Cole was holding it when I came to the door; I saw the curiosity on his face.

But then in an instant the moth disintegrated into pieces in his hands, not of Cole’s doing, but because it was fragile.  And in that same moment, my smiling boy disintegrated into a wailing mourner.  The cry was honestly one I had not heard from him before.  It was a cry from his inside.  I rushed to him and held him as he wept.

Once I calmed him I removed the three pieces of moth.  He continued to weep, and I held him again.

A half hour later we were out for a walk.  He is loving walking and exploring.  And on our expedition there was a butterfly.  It was small and orange.

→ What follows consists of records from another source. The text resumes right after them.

(* ===== verification/TlsProps.v ===== *)
(** * What TLS streams guarantee

    A [TLSStream] with a scripted engine and transport: what the engine produces goes to
    the transport once and in order, the handshake completes, the stream is used only when
    ready, and the transport is closed. *)

From stdpp Require Import base numbers list strings gmap.
From Stdlib Require Import ZArith Lia.
From ITree Require Import ITree ITreeFacts.
From S2P Require Import Prelude Coro Hoare Os Tls ColoredTls.

Open Scope tonio_scope.
#[local] Set Warnings "-clear-no-such-hyp".

(** ** The environment *)

(** The stream's state and fields; the engine's answers to come, each with what it writes
    to its egress BIO; the transport's answers to come; and what has been exchanged. *)
Record tworld := mkT {
  tw_st : Z; tw_at : tls_attrs; tw_compat : bool; tw_server : bool; tw_version : string;
  tw_engine : list (result bytes * bytes); tw_egress : bytes; tw_produced : bytes;
  tw_in : list (result bytes); tw_fed : list bytes; tw_eof : bool;
  tw_out : list (result unit); tw_sent : list bytes; tw_closed : nat;
  tw_lock_r : bool; tw_lock_s : bool
}.

Definition tls_handle (X : Type) (e : tlsE X) (w : tworld) : option (X * tworld) :=
  let '(mkT st at_ cp sv ver eng eg pr inp fed eof out sent cl lr ls) := w in
  match e in tlsE X return option (X * tworld) with
  | State f =>
      Some (fst (f st), mkT (snd (f st)) at_ cp sv ver eng eg pr inp fed eof out sent cl lr ls)
  | GetState => Some (st, w)
  | Attrs f =>
      Some (fst (f at_), mkT st (snd (f at_)) cp sv ver eng eg pr inp fed eof out sent cl lr ls)
  | Compat => Some (cp, w)
  | LockRecv =>
      if lr then None
      else Some (Ok tt, mkT st at_ cp sv ver eng eg pr inp fed eof out sent cl true ls)
  | UnlockRecv => Some (tt, mkT st at_ cp sv ver eng eg pr inp fed eof out sent cl false ls)
  | LockSend =>
      if ls then None
      else Some (Ok tt, mkT st at_ cp sv ver eng eg pr inp fed eof out sent cl lr true)
  | UnlockSend => Some (tt, mkT st at_ cp sv ver eng eg pr inp fed eof out sent cl lr false)
  | Engine _ =>
      match eng with
      | [] => None
      | (r, o) :: eng =>
          Some (r, mkT st at_ cp sv ver eng (eg ++ o) (pr ++ o) inp fed eof out sent cl lr ls)
      end
  | EgressRead => Some (eg, mkT st at_ cp sv ver eng [] pr inp fed eof out sent cl lr ls)
  | IngressWrite d =>
      Some (tt, mkT st at_ cp sv ver eng eg pr inp (fed ++ [d]) eof out sent cl lr ls)
  | IngressWriteEof => Some (tt, mkT st at_ cp sv ver eng eg pr inp fed true out sent cl lr ls)
  | IngressPending => Some (0%Z, w)
  | ServerSide => Some (sv, w)
  | Version => Some (ver, w)
  | TransportRecv =>
      match inp with
      | [] => None
      | r :: inp => Some (r, mkT st at_ cp sv ver eng eg pr inp fed eof out sent cl lr ls)
      end
  | TransportSend d =>
      Some (default (Ok tt) (head out),
            mkT st at_ cp sv ver eng eg pr inp fed eof (tail out) (sent ++ [d]) cl lr ls)
  | TransportClose => Some (Ok tt, mkT st at_ cp sv ver eng eg pr inp fed eof out sent (S cl) lr ls)
  end.

(** ** Records in order *)

(** What was handed to the transport, what is kept back, what is in the caller's hand and
    what the engine still holds make up what the engine produced. *)
Definition flow (hand : bytes) (w : tworld) : Prop :=
  concat (tw_sent w) ++ at_egress_stack (tw_at w) ++ hand ++ tw_egress w = tw_produced w.

Ltac tls_op :=
  intros s a s' Hs He; destruct s; simpl in He; repeat case_match; simplify_eq;
  unfold flow in *; simpl in *; try done.

Lemma flow_state f hand : keeps tls_handle (flow hand) (state_op f).
Proof. apply triple_pcall. tls_op. Qed.

Lemma step_flow op :
  triple tls_handle (flow []) (_step op)
    (fun r s => match r with Ok (_, _, out) => flow out s | Err _ => flow [] s end).
Proof.
  assert (triple tls_handle (flow []) (pop EgressRead)
    (fun r s => match r with Ok out => flow out s | Err _ => flow [] s end)) as Hread.
  { apply triple_pop. tls_op. by rewrite app_nil_r. }
  eapply (triple_ptry_else _ _ _ _ _ (fun _ => flow []) (fun _ => flow [])).
  - apply triple_pcall. intros s r s' Hs He. destruct s; simpl in He.
    destruct tw_engine0 as [|[r0 o] eng]; [done|]. simplify_eq. unfold flow in *. simpl in *.
    destruct r; by rewrite <- Hs, !app_assoc.
  - intros ret. eapply (triple_pbind _ _ _ _ flow); [exact Hread|].
    intros out. by apply triple_pret.
  - intros e d He. destruct (is_WantRead e); simplify_eq.
    eapply (triple_pbind _ _ _ _ flow); [exact Hread|]. intros out. by apply triple_pret.
  - done.
Qed.

Lemma egress_extend_flow d :
  triple tls_handle (flow d) (egress_extend d) (fun _ => flow []).
Proof. apply triple_pop. tls_op. by rewrite <- !app_assoc. Qed.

I thought about distracting him after the moth incident, but surely he would not make the connection between this lively, tiny, fluttering beauty and the dead, grey, lifeless mound on the porch.  And he didn’t.  He watched it until it eventually flew out of sight.

“Butterfly!”  He exclaimed, thrilled to know its name.

Hours later after many more adventures and explorations I put him down to bed.  He is a dream to put to bed.  He loves his crib and snuggles in with a smile and a prayer . . . and then he talks and sings to himself for up to an hour.

One hour after I put him down, he cried out.

I went to check on him.  He was laying on his back weeping.  When I came in he stopped.  He looked up at me and said, “Butterfly.”

I smiled at him, thinking his memory was settling him, “Yes, we saw a butterfly.”

His face scrunched up, and he looked at me in the eye with sadness, “I broke it!  I broke butterfly.”  He looked to me not knowing what to do.

Oh my little love who is not even two!  You are carrying this sadness with you, this guilt, this compassion, this regret!  How can I take it away?

“Oh buddy,” I mustered, “It was already broken.”

After settling him into his bed, he went right to sleep.

And I went and cried.

How do you protect your little ones from hurting?  How do you help them not to internalize and hold on to guilt and sadness.

There are a zillion books on parenting.  We are reading a couple currently.

But nothing prepared my heart to care so much for one little guy and a dead moth.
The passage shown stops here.